Dataset entries:
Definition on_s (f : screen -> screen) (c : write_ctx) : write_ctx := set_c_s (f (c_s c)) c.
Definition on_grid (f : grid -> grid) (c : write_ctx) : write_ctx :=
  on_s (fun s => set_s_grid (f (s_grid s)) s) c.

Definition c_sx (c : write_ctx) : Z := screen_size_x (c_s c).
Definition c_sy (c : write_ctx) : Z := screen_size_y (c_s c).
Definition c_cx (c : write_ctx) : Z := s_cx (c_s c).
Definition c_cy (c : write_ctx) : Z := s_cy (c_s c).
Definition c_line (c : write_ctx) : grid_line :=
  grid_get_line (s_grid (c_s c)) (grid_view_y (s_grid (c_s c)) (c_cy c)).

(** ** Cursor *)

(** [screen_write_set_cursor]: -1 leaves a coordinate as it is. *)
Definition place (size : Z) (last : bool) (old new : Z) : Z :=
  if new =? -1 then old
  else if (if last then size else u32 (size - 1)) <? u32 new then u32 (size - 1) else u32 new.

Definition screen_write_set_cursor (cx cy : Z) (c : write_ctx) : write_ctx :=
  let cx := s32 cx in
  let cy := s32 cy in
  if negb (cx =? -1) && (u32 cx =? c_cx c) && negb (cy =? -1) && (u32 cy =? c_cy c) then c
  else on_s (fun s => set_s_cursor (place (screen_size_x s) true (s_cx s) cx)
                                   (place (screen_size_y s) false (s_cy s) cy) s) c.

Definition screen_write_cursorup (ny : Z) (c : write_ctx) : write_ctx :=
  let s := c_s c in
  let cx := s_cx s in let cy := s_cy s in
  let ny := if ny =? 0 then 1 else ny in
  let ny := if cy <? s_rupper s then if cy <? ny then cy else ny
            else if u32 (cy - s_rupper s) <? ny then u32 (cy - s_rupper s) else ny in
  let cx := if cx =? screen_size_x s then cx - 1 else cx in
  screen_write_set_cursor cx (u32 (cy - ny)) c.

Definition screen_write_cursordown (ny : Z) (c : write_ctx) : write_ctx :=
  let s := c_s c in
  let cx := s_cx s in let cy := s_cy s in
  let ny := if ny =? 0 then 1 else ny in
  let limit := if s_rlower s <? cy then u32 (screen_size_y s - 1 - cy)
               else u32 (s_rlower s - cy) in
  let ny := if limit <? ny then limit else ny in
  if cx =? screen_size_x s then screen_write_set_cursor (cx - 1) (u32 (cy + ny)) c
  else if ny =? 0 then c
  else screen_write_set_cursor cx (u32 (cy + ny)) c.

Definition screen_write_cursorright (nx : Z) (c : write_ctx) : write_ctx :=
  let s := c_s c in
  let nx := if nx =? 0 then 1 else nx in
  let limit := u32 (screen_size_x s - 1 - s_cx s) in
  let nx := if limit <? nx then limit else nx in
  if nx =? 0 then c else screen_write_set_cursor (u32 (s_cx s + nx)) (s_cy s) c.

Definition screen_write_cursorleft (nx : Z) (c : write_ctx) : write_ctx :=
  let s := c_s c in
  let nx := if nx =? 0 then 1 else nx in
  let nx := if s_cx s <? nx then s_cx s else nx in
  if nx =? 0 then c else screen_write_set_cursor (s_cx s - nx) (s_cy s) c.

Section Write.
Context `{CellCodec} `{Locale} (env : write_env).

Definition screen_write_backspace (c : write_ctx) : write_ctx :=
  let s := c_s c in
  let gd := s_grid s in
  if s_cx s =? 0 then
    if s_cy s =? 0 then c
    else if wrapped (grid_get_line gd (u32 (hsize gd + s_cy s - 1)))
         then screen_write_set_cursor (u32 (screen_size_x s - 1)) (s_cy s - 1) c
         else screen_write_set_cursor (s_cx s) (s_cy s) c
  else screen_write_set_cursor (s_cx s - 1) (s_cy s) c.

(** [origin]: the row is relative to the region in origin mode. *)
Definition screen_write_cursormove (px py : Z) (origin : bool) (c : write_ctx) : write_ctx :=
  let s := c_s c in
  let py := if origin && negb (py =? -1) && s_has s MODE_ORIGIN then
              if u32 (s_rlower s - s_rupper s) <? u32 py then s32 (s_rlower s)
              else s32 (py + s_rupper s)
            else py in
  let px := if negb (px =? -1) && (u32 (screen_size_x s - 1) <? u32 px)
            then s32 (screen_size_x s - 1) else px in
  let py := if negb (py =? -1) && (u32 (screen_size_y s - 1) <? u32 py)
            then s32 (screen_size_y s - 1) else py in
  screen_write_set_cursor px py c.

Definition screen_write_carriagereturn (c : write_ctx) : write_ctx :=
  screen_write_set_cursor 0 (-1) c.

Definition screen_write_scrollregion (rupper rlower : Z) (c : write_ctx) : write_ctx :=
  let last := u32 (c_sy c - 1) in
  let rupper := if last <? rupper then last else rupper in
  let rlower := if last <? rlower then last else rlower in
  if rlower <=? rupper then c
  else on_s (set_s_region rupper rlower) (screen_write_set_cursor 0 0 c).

* YOUR TASK: The output should be exactly the lines above from the line containing "if negb (cx" to the line containing "let limit := u32", inclusive, with no other lines.

* FINISHED TASK:
  if negb (cx =? -1) && (u32 cx =? c_cx c) && negb (cy =? -1) && (u32 cy =? c_cy c) then c
  else on_s (fun s => set_s_cursor (place (screen_size_x s) true (s_cx s) cx)
                                   (place (screen_size_y s) false (s_cy s) cy) s) c.

Definition screen_write_cursorup (ny : Z) (c : write_ctx) : write_ctx :=
  let s := c_s c in
  let cx := s_cx s in let cy := s_cy s in
  let ny := if ny =? 0 then 1 else ny in
  let ny := if cy <? s_rupper s then if cy <? ny then cy else ny
            else if u32 (cy - s_rupper s) <? ny then u32 (cy - s_rupper s) else ny in
  let cx := if cx =? screen_size_x s then cx - 1 else cx in
  screen_write_set_cursor cx (u32 (cy - ny)) c.

Definition screen_write_cursordown (ny : Z) (c : write_ctx) : write_ctx :=
  let s := c_s c in
  let cx := s_cx s in let cy := s_cy s in
  let ny := if ny =? 0 then 1 else ny in
  let limit := if s_rlower s <? cy then u32 (screen_size_y s - 1 - cy)
               else u32 (s_rlower s - cy) in
  let ny := if limit <? ny then limit else ny in
  if cx =? screen_size_x s then screen_write_set_cursor (cx - 1) (u32 (cy + ny)) c
  else if ny =? 0 then c
  else screen_write_set_cursor cx (u32 (cy + ny)) c.

Definition screen_write_cursorright (nx : Z) (c : write_ctx) : write_ctx :=
  let s := c_s c in
  let nx := if nx =? 0 then 1 else nx in
  let limit := u32 (screen_size_x s - 1 - s_cx s) in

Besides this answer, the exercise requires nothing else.